Prime Minister Saad al-Hariri’s resignation more than two weeks ago from Saudi Arabia thrust Lebanon to the forefront of a regional struggle for influence between Saudi Arabia and Iran, and raised concerns for an economy that relies heavily on remittances from Lebanese working in Gulf Arab countries.
Hariri has said he will return to Beirut by Wednesday for Independence Day celebrations.
“The political crisis affected traders psychologically, but countries announcing their support for Lebanon’s stability and national unity, and Hariri announcing he will return to Lebanon, helped quieten the markets,” Salameh told al-Hayat.
Salameh denied reports that people were being prevented from withdrawing their Lebanese pound deposits as a result of the crisis.
Many Lebanese have deposits which can only be cashed in on the account’s maturity - for example after one or three months.
Banks have told Reuters that whereas before they might have at their own discretion allowed early withdrawal on some small amounts, since the crisis they are now enforcing the maturity dates.

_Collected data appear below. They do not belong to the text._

(** The pending requests. *)
Lemma sm_tick_requests_ok sm n :
  sm_inv sm -> adapter_ok n ->
  exists s, sm_tick_requests sm n = Some s /\ sm_inv s.1 /\ adapter_ok s.2
    /\ (sm_next_step_deadline_ms s.1 = sm_next_step_deadline_ms sm
        \/ sm_next_step_deadline_ms s.1 = 0) /\ sm_patience s.1 <= sm_patience sm
    /\ is_sm UE_SM_INACTIVE s.1 && sm_connect_requested s.1 = false
    /\ (sm_state s.1 = UE_SM_ACTIVE -> sm_state sm = UE_SM_ACTIVE).
Proof.
  intros Hi Hn. unfold sm_tick_requests.
  destruct (sm_disconnect_requested sm) eqn:Edis.
  - assert (sm_connect_requested sm = false) as Hcon
      by (destruct Hi; rewrite Edis, andb_true_r in *; done).
    destruct (bool_decide (sm_state sm = UE_SM_ACTIVE)) eqn:E.
    + apply bool_decide_eq_true in E.
      destruct (sm_start_release_ok sm n Hi E Hn) as ([sm1 n1] & -> & Hi1 & Hn1 & Hd1 & Hcase).
      cbn [fst snd mbind option_bind] in *.
      assert (sm_connect_requested sm1 = false) as Hcon1 by (rewrite Hcon in Hcase; tauto).
      rewrite Hcon1. cbn [andb].
      eexists. split; [reflexivity|]. cbn [fst snd]. rewrite Hcon1, andb_false_r.
      unfold sm_patience. split_and!; try done; [by right|].
      destruct Hcase as [[-> _]|[-> _]]; rewrite ?Hcon1, Hcon, E; sm_case; lia.
    + cbn [mbind option_bind].
      change (sm_connect_requested (sm_enter_inactive sm UE_SM_CAUSE_DISCONNECT_REQUESTED
        false true)) with (sm_connect_requested sm). rewrite Hcon. cbn [andb].
      eexists. split; [reflexivity|]. cbn [fst snd].
      sm_open sm Hi. unfold sm_enter_inactive. sm_red. subst.
      split_and!; [sm_inv_split|done|by right| |by sm_case|done].
      sm_case; lia.
  - cbn [mbind option_bind]. destruct (sm_connect_requested sm && is_sm UE_SM_INACTIVE sm) eqn:E.
    + apply andb_true_iff in E as [Hcon E%bool_decide_eq_true].
      assert (sm_startable (sm <| sm_connect_requested := false |>)) as Hst
        by (destruct Hi; destruct_and?; split_and!; assumption || reflexivity).
      destruct (sm_start_ok SM_FUEL _ n Hst Hn) as ([sm1 n1] & Es & Hi1 & Hn1 & Hcase);
        [change (sm_retry_count (sm <| sm_connect_requested := false |>))
           with (sm_retry_count sm); destruct Hi; unfold SM_FUEL; lia|].
      change (sm_retry_count (sm <| sm_connect_requested := false |>))
        with (sm_retry_count sm) in Hcase.
      exists (sm1, n1). split; [exact Es|]. cbn [fst snd] in *.
      unfold sm_patience in *. rewrite E, Hcon.
      pose proof Hi1 as [Hp1 _ _ _ _ _]. destruct Hi.
      destruct Hcase as [(Hs1 & Hd1 & Hk)|(Hs1 & Hc1)].
      * rewrite Hs1, Hd1. sm_case; split_and!; try done; auto; try lia; congruence.
      * unfold sm_phase_ok in Hp1. rewrite Hs1 in Hp1. rewrite Hs1, Hc1. sm_case;
        split_and!; try done; try lia; try tauto; congruence.
    + eexists. split; [reflexivity|]. rewrite andb_comm in E. cbn [fst snd]. split_and!; done || auto.
Qed.

(** The T3580 timer: one tick less to wait. *)
Lemma sm_tick_t3580_ok sm n last t :
  sm_inv sm -> adapter_ok n -> 0 <= t < 2 ^ 63 ->
  is_sm UE_SM_INACTIVE sm && sm_connect_requested sm = false ->
  exists s, sm_tick_t3580 sm n t = Some s /\ sm_inv s.1 /\ adapter_ok s.2
    /\ (sm_state s.1 = UE_SM_ACTIVE -> sm_state sm = UE_SM_ACTIVE)
    /\ (sm_deadline_ok last sm -> last + UE_SM_T3580_MS <= t ->
        sm_deadline_ok t s.1 /\ sm_patience s.1 <= Z.max 0 (sm_patience sm - 1)).
Proof.
  intros Hi Hn Ht Hc. unfold sm_tick_t3580.
  destruct (is_sm UE_SM_ESTABLISHING sm) eqn:E; cycle 1.
  { eexists. split; [reflexivity|]. cbn [fst snd]. split_and!; try done.
    intros. split; [unfold sm_deadline_ok, UE_SM_T3580_MS in *; lia|].
    unfold sm_patience. rewrite E, Hc. lia. }
  apply bool_decide_eq_true in E.
  assert (u64 (t + UE_SM_T3580_MS) = t + UE_SM_T3580_MS) as Hu
    by (unfold u64, UE_SM_T3580_MS in *; apply Z.mod_small; lia).
  cbv zeta. match goal with |- context [ue_network_sm_submit_establish ?q n] =>
    destruct (sm_establish_ok q n (sm_build_dnn _) Hn) as (r & n1 & Er & Hn1 & _) end.
  rewrite Er. clear Er. cbn [mbind option_bind].
  rewrite Hu. destruct Hi as [Hp Hm Hr Hcu Hx Hq]. unfold sm_phase_ok in Hp. rewrite E in Hp.
  destruct Hp as (Hpr & Hst & Hpt). rewrite Hst. clear Hc.
  rewrite (bool_decide_true (UE_SM_STEP_WAIT_ESTABLISH_RESPONSE = _)) by done. cbn [andb].
  unfold sm_deadline_ok, UE_SM_T3580_MAX_RETX, UE_SM_T3580_MS in *.
  assert (u8 (sm_est_retx_count sm + 1) = sm_est_retx_count sm + 1) as Hu8
    by (unfold u8; apply Z.mod_small; lia). rewrite Hu8.
  unfold sm_patience. rewrite E. rewrite (bool_decide_true (UE_SM_ESTABLISHING = _)) by done.
  destruct (sm_next_step_deadline_ms sm =? 0) eqn:Ed;
    [|destruct (sm_next_step_deadline_ms sm <=? t) eqn:Et; [destruct (sm_est_retx_count sm <? 4) eqn:Ex|]].
  all: eexists; split; [reflexivity|]; cbn [fst snd]; destruct sm; unfold sm_enter_inactive; sm_red; subst;
    split_and!; try done; try sm_inv_split; intros; sm_case; lia.
Qed.

(** The release wait. *)
Lemma sm_tick_release_ok sm t :
  sm_inv sm -> 0 <= t < 2 ^ 63 ->
  sm_inv (sm_tick_release sm t)
  /\ (sm_state (sm_tick_release sm t) = UE_SM_ACTIVE -> sm_state sm = UE_SM_ACTIVE)
  /\ (sm_deadline_ok t sm -> sm_deadline_ok t (sm_tick_release sm t))
  /\ sm_patience (sm_tick_release sm t) <= sm_patience sm.
Proof.
  intros Hi Ht.
  assert (u64 (t + UE_SM_RELEASE_WAIT_MS) = t + UE_SM_RELEASE_WAIT_MS) as Hu
    by (unfold u64, UE_SM_RELEASE_WAIT_MS in *; apply Z.mod_small; lia).
  unfold sm_tick_release, sm_enter_inactive. rewrite Hu. sm_open sm Hi.
  destruct sm_state0; destruct_and?; subst; sm_case;
    (split; [sm_inv_split|]); split_and!; try done; lia.
Qed.

Lemma ue_sm_tick_ok sm n last t reg :
  sm_inv sm -> adapter_ok n -> 0 <= t < 2 ^ 63 ->
  exists s, ue_sm_tick sm n t reg = Some s /\ sm_inv s.1 /\ adapter_ok s.2
    /\ (sm_state s.1 = UE_SM_ACTIVE -> sm_state sm = UE_SM_ACTIVE)
    /\ (sm_deadline_ok last sm -> 0 <= last -> last + UE_SM_T3580_MS <= t ->
        sm_deadline_ok t s.1 /\ sm_patience s.1 <= Z.max 0 (sm_patience sm - 1)).
Proof.
  intros Hi Hn Ht. unfold ue_sm_tick. destruct reg; cbn [negb].
  - destruct (sm_tick_requests_ok sm n Hi Hn) as ([sm1 n1] & -> & Hi1 & Hn1 & Hd1 & Hp1 & Hc1 & Ha1).
    cbn [mbind option_bind fst snd] in *.
    destruct (sm_tick_t3580_ok sm1 n1 last t Hi1 Hn1 Ht Hc1)
      as ([sm2 n2] & -> & Hi2 & Hn2 & Ha2 & Hd2).
    cbn [mbind option_bind fst snd] in *.
    destruct (sm_tick_release_ok sm2 t Hi2 Ht) as (Hi3 & Ha3 & Hd3 & Hp3).
    eexists. split; [reflexivity|]. cbn [fst snd]. split_and!; try done; [auto|]. intros Hd Hl Hlt.
    assert (sm_deadline_ok last sm1) as Hdl
      by (unfold sm_deadline_ok, UE_SM_T3580_MS in *; destruct Hd1 as [->| ->]; lia).
    destruct (Hd2 Hdl Hlt). split; [auto|lia].
  - eexists. split; [reflexivity|]. cbn [fst snd].
    sm_open sm Hi. unfold sm_enter_inactive. sm_red.
    split_and!; [sm_inv_split|done|done|]. intros. split; [lia|sm_case; lia].
Qed.
End Tick.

Salameh said banks had asked people wishing to withdraw deposits to “wait until the date of maturity”. He said this was normal banking procedure.
Salameh denied what al-Hayat described as “talk of banks preventing depositors from converting their lira funds into dollars”.
He also said Lebanon’s central and commercial banks were prepared to deal with any sanctions or measures which the U.S. Treasury might take.